**Problem requirements**. Among the entries below, only the lines starting at the one with "(** ** Shapes of emitted text *)" and ending at the one with "is_id_start c = true) \/", both included, are to be printed exactly.

(Stored data entries)
=== Section Start ===
Fixpoint parsed_stmt (s : stmt) : bool :=
  match s with
  | VarDecl _ names => parsed_decl names
  | ExprStmt e => known_expr e
  | IfStmt c t e =>
      known_expr c && forallb parsed_stmt t &&
      match e with Some b => forallb parsed_stmt b | None => true end
  | WhileStmt c b => known_expr c && forallb parsed_stmt b
  | ForStmt i c p b =>
      match i with
      | None => true
      | Some (VarDecl _ names) => parsed_decl names
      | Some (ExprStmt e) => known_expr e
      | Some _ => false
      end &&
      known_opt_expr c && known_opt_expr p && forallb parsed_stmt b
  | ReturnStmt e => known_opt_expr e
  | OtherStmt => false
  end.

Definition parsed_func (f : func_decl) : bool := forallb parsed_stmt (body f).

Definition parsed_program (p : program) : bool := forallb parsed_func (funcs p).

Definition all_known (l : list expr) : Prop := forallb known_expr l = true.

Definition declarators_known (l : list (string * option expr)) : Prop :=
  forallb known_declarator l = true.

Definition all_parsed (l : list stmt) : Prop := forallb parsed_stmt l = true.

(** The names of the functions called in an expression, a statement and
    a program: the [name] of every [FuncCall] node. *)
Fixpoint called_expr (e : expr) : list string :=
  match e with
  | BinaryExpr l _ r => called_expr l ++ called_expr r
  | UnaryExpr _ x => called_expr x
  | Literal _ => []
  | VarRef _ => []
  | AssignExpr _ v => called_expr v
  | FuncCall n args => n :: flat_map called_expr args
  | OtherExpr => []
  end.

Definition called_opt (o : option expr) : list string :=
  match o with Some e => called_expr e | None => [] end.

Definition called_decl (names : list (string * option expr)) : list string :=
  flat_map (fun d => called_opt (snd d)) names.

Fixpoint called_stmt (s : stmt) : list string :=
  match s with
  | VarDecl _ names => called_decl names
  | ExprStmt e => called_expr e
  | IfStmt c t e =>
      called_expr c ++ flat_map called_stmt t ++
      match e with Some b => flat_map called_stmt b | None => [] end
  | WhileStmt c b => called_expr c ++ flat_map called_stmt b
  | ForStmt i c p b =>
      match i with Some s' => called_stmt s' | None => [] end ++
      called_opt c ++ called_opt p ++ flat_map called_stmt b
  | ReturnStmt e => called_opt e
  | OtherStmt => []
  end.

Definition called_func (f : func_decl) : list string := flat_map called_stmt (body f).

Definition called_program (p : program) : list string := flat_map called_func (funcs p).

(** Names that are all the text of an identifier token of [tokens]. *)
Definition named_by (tokens : list token) (names : list string) : Prop :=
  forall n, In n names -> In ("ID", n) tokens.

(** A token with which neither a statement nor an expression can start:
    not a type keyword, not [if], [while], [for] or [return], not a unary
    operator, not a literal, an identifier or an opening parenthesis. *)
Definition starts_nothing (t : token) : bool :=
  negb (is_decl_kind (fst t)) &&
  negb ((fst t =? "IF") || (fst t =? "WHILE") || (fst t =? "FOR") ||
        (fst t =? "RETURN")) &&
  negb (is_unary_op (snd t)) &&
  negb ((fst t =? "NUMBER") || (fst t =? "STRING") || (fst t =? "TRUE") ||
        (fst t =? "FALSE") || (fst t =? "ID")) &&
  negb (snd t =? "(").

Section WithTokens.
Context {B : Builtins}.
Variable tokens : list token.

(** [parse_statement], [parse_block] (its [while True] loop, with the
    statements read so far), [parse_if], [parse_while] and [parse_for].
    Every call takes one unit of fuel. *)
Fixpoint parse_statement (fuel : nat) : parser stmt :=
  match fuel with
  | O => fun _ => OutOfFuel
  | S fuel' =>
      t <- peek tokens ;;
      if is_decl_kind (fst t) then parse_vardecl tokens fuel'
      else if fst t =? "IF" then parse_if fuel'
      else if fst t =? "WHILE" then parse_while fuel'
      else if fst t =? "FOR" then parse_for fuel'
      else if fst t =? "RETURN" then
        next tokens ;;
        t' <- peek tokens ;;
        if snd t' =? ";" then next tokens ;; ret (ReturnStmt None)
        else
          e <- parse_expr tokens fuel' 1 ;;
          expect_op tokens ";" ;;
          ret (ReturnStmt (Some e))
      else
        e <- parse_expr tokens fuel' 1 ;;
        expect_op tokens ";" ;;
        ret (ExprStmt e)
  end

with parse_block (fuel : nat) (stmts : list stmt) : parser (list stmt) :=
  match fuel with
  | O => fun _ => OutOfFuel
  | S fuel' =>
      t <- peek tokens ;;
      if snd t =? "}" then next tokens ;; ret stmts
      else
        s <- parse_statement fuel' ;;
        parse_block fuel' (stmts ++ [s])%list
  end

with parse_if (fuel : nat) : parser stmt :=
  match fuel with
  | O => fun _ => OutOfFuel
  | S fuel' =>
      expect tokens "IF" ;;
      expect_op tokens "(" ;;
      cond <- parse_expr tokens fuel' 1 ;;
      expect_op tokens ")" ;;
      expect_op tokens "{" ;;
      then_block <- parse_block fuel' [] ;;
      t <- peek tokens ;;
      else_block <- (if fst t =? "ELSE" then
                       next tokens ;;
                       expect_op tokens "{" ;;
                       b <- parse_block fuel' [] ;;
                       ret (Some b)
                     else ret None) ;;
      ret (IfStmt cond then_block else_block)
  end

with parse_while (fuel : nat) : parser stmt :=
  match fuel with
  | O => fun _ => OutOfFuel
  | S fuel' =>
      expect tokens "WHILE" ;;
      expect_op tokens "(" ;;
      cond <- parse_expr tokens fuel' 1 ;;
      expect_op tokens ")" ;;
      expect_op tokens "{" ;;
      body <- parse_block fuel' [] ;;
      ret (WhileStmt cond body)
  end

with parse_for (fuel : nat) : parser stmt :=
  match fuel with
  | O => fun _ => OutOfFuel
  | S fuel' =>
      expect tokens "FOR" ;;
      expect_op tokens "(" ;;
      t <- peek tokens ;;
      init <- (if negb (snd t =? ";") then
                 t1 <- peek tokens ;;
                 if is_decl_kind (fst t1) then
                   d <- parse_vardecl_for tokens fuel' ;; ret (Some d)
                 else
                   e <- parse_expr tokens fuel' 1 ;;
                   expect_op tokens ";" ;;
                   ret (Some (ExprStmt e))
               else expect_op tokens ";" ;; ret None) ;;
      t2 <- peek tokens ;;
      cond <- (if negb (snd t2 =? ";") then
                 e <- parse_expr tokens fuel' 1 ;; ret (Some e)
               else ret None) ;;
      expect_op tokens ";" ;;
      t3 <- peek tokens ;;
      post <- (if negb (snd t3 =? ")") then
                 e <- parse_expr tokens fuel' 1 ;; ret (Some e)
               else ret None) ;;
      expect_op tokens ")" ;;
      expect_op tokens "{" ;;
      body <- parse_block fuel' [] ;;
      ret (ForStmt init cond post body)
  end.

(** The parameter loop of [parse_function]. *)
Fixpoint params_loop (fuel : nat) (params : list (string * string))
    : parser (list (string * string)) :=
  match fuel with
  | O => fun _ => OutOfFuel
  | S fuel' =>
      p_type <- expect_type tokens ;;
      p_name <- expect tokens "ID" ;;
      let params' := (params ++ [(snd p_type, snd p_name)])%list in
      t <- peek tokens ;;
      if snd t =? "," then next tokens ;; params_loop fuel' params'
      else ret params'
  end.

(** [self.expect("OP")] followed by the test of [self.tokens[self.pos-1]],
    the token just consumed, against one punctuation mark.  The
    [SyntaxError] raised has a message of its own; the model keeps what was
    expected and the token found. *)
Definition expect_punct (s : string) : parser unit :=
  t <- expect tokens "OP" ;;
  if negb (snd t =? s) then raise (ExpectedOperator s t) else ret tt.

Definition parse_function (fuel : nat) : parser func_decl :=
  expect tokens "FUNC" ;;
  ret_type <- expect_type tokens ;;
  name <- expect tokens "ID" ;;
  expect_punct "(" ;;
  t <- peek tokens ;;
  params <- (if negb (snd t =? ")") then params_loop fuel [] else ret []) ;;
  expect_punct ")" ;;
  expect_punct "{" ;;
  body <- parse_block fuel [] ;;
  ret (FuncDecl (snd ret_type) (snd name) params body).

(** The [while] loop of [parse]. *)
Fixpoint parse_loop (fuel : nat) (funcs : list func_decl) : parser program :=
  match fuel with
  | O => fun _ => OutOfFuel
  | S fuel' =>
      t <- peek tokens ;;
      if negb (fst t =? "EOF") then
        f <- parse_function fuel' ;;
        parse_loop fuel' (funcs ++ [f])%list
      else ret (Program funcs)
  end.

(** [Parser(tokens).parse()]: the position starts at 0. *)
Definition parse (fuel : nat) : outcome program := parse_loop fuel [] 0.

(** The methods as they are called: with fuel that is always enough (see
    [StatementFacts.statements_enough_fuel]). *)
Definition program_fuel : nat := 3 * List.length tokens + 6.

Definition run_statement : parser stmt := parse_statement program_fuel.
Definition run_block (stmts : list stmt) : parser (list stmt) :=
  parse_block program_fuel stmts.
Definition run_function : parser func_decl := parse_function program_fuel.
Definition run_parse : outcome program := parse program_fuel.

(** The statements [parse_statement] returns when it is called again and
    again from [pos], each time where the last call stopped and never at a
    closing brace, with the position [pos'] where the last one ends. *)
Inductive reads_statements : nat -> list stmt -> nat -> Prop :=
| reads_none (pos : nat) : reads_statements pos [] pos
| reads_more (pos : nat) (t : token) (s : stmt) (p1 : nat)
             (rest : list stmt) (p2 : nat) :
    nth_error tokens pos = Some t ->
    snd t <> "}" ->
    run_statement pos = Done s p1 ->
    reads_statements p1 rest p2 ->
    reads_statements pos (s :: rest) p2.

End WithTokens.
End Statements.

(** ** Shapes of emitted text *)

Module Shapes.
Import CodegenC.

(** A line that starts with the indentation of level [lvl]. *)
Definition indented (lvl : Z) (line : string) : Prop :=
  exists body, line = indent lvl body.

Fixpoint no_newline (s : string) : bool :=
  match s with
  | EmptyString => true
  | String c s' => negb (Ascii.eqb c "010") && no_newline s'
  end.

End Shapes.

(** ** The tokens the tokenizer produces *)

Module Tokens.
Import Lexer.

Definition first_char (s : string) : option ascii :=
  match s with
  | EmptyString => None
  | String c _ => Some c
  end.

(** A token that one turn of the loop can add: a keyword carries its own
    upper-case type, any other text the type of its rule, and the text
    starts as that rule demands. *)
Definition lexeme_ok (t : token) : bool :=
  match first_char (snd t) with
  | None => false
  | Some c =>
      if is_keyword (snd t) then fst t =? upper (snd t)
      else if fst t =? "NUMBER" then is_digit c
      else if fst t =? "STRING" then Ascii.eqb c "034"
      else if fst t =? "ID" then is_id_start c
      else if fst t =? "OP" then is_op_char c || Ascii.eqb c "&" || Ascii.eqb c "|"
      else false
  end.

(** The rule that matched and the first character of its text. *)
Definition rule_start (kind : string) (c : ascii) : Prop :=
  (kind = "COMMENT") \/ (kind = "WHITESPACE") \/
  (kind = "NUMBER" /\ is_digit c = true) \/
  (kind = "STRING" /\ c = "034"%char) \/
  (kind = "ID" /\ is_id_start c = true) \/
  (kind = "OP" /\ (is_op_char c || Ascii.eqb c "&" || Ascii.eqb c "|") = true).

(** Text that holds white space only. *)
Fixpoint blank (s : string) : bool :=
  match s with
  | EmptyString => true
  | String c s' => is_space c && blank s'
  end.

End Tokens.

(** ** native_compiler.py: the front end of [compile_to_native]

    Tokenizing, parsing and generating C, lines 27 to 35; writing the file
    and calling the C compiler are not modelled. *)

Module NativeCompiler.
Import Ast.

(** [lex(text)] *)
Definition lex (text : string) : option Lexer.lex_result := Lexer.tokenize text.

Inductive compiled : Type :=
| CCode (c_code : string)
| LexicalError (pos : nat) (ch : ascii)
| ParseError (e : Parser.exn)
| CodegenError (e : CodegenC.exn)
| NoAnswer.   (* the fuel of the model ran out; never the case *)

Definition compile_to_c {B : Parser.Builtins} (source_text : string) : compiled :=
  match lex source_text with
  | None => NoAnswer
  | Some (Lexer.Unexpected pos ch) => LexicalError pos ch
  | Some (Lexer.Tokens tokens) =>
      match Statements.run_parse tokens with
      | Parser.OutOfFuel => NoAnswer
      | Parser.Raise e => ParseError e
      | Parser.Done program _ =>
          match CodegenC.compile_program program with
          | CodegenC.Ok c_code => CCode c_code
          | CodegenC.Raise e => CodegenError e
          end
      end
  end.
=== Section End ===
**Result for this exercise**.
(** ** Shapes of emitted text *)

Module Shapes.
Import CodegenC.

(** A line that starts with the indentation of level [lvl]. *)
Definition indented (lvl : Z) (line : string) : Prop :=
  exists body, line = indent lvl body.

Fixpoint no_newline (s : string) : bool :=
  match s with
  | EmptyString => true
  | String c s' => negb (Ascii.eqb c "010") && no_newline s'
  end.

End Shapes.

(** ** The tokens the tokenizer produces *)

Module Tokens.
Import Lexer.

Definition first_char (s : string) : option ascii :=
  match s with
  | EmptyString => None
  | String c _ => Some c
  end.

(** A token that one turn of the loop can add: a keyword carries its own
    upper-case type, any other text the type of its rule, and the text
    starts as that rule demands. *)
Definition lexeme_ok (t : token) : bool :=
  match first_char (snd t) with
  | None => false
  | Some c =>
      if is_keyword (snd t) then fst t =? upper (snd t)
      else if fst t =? "NUMBER" then is_digit c
      else if fst t =? "STRING" then Ascii.eqb c "034"
      else if fst t =? "ID" then is_id_start c
      else if fst t =? "OP" then is_op_char c || Ascii.eqb c "&" || Ascii.eqb c "|"
      else false
  end.

(** The rule that matched and the first character of its text. *)
Definition rule_start (kind : string) (c : ascii) : Prop :=
  (kind = "COMMENT") \/ (kind = "WHITESPACE") \/
  (kind = "NUMBER" /\ is_digit c = true) \/
  (kind = "STRING" /\ c = "034"%char) \/
  (kind = "ID" /\ is_id_start c = true) \/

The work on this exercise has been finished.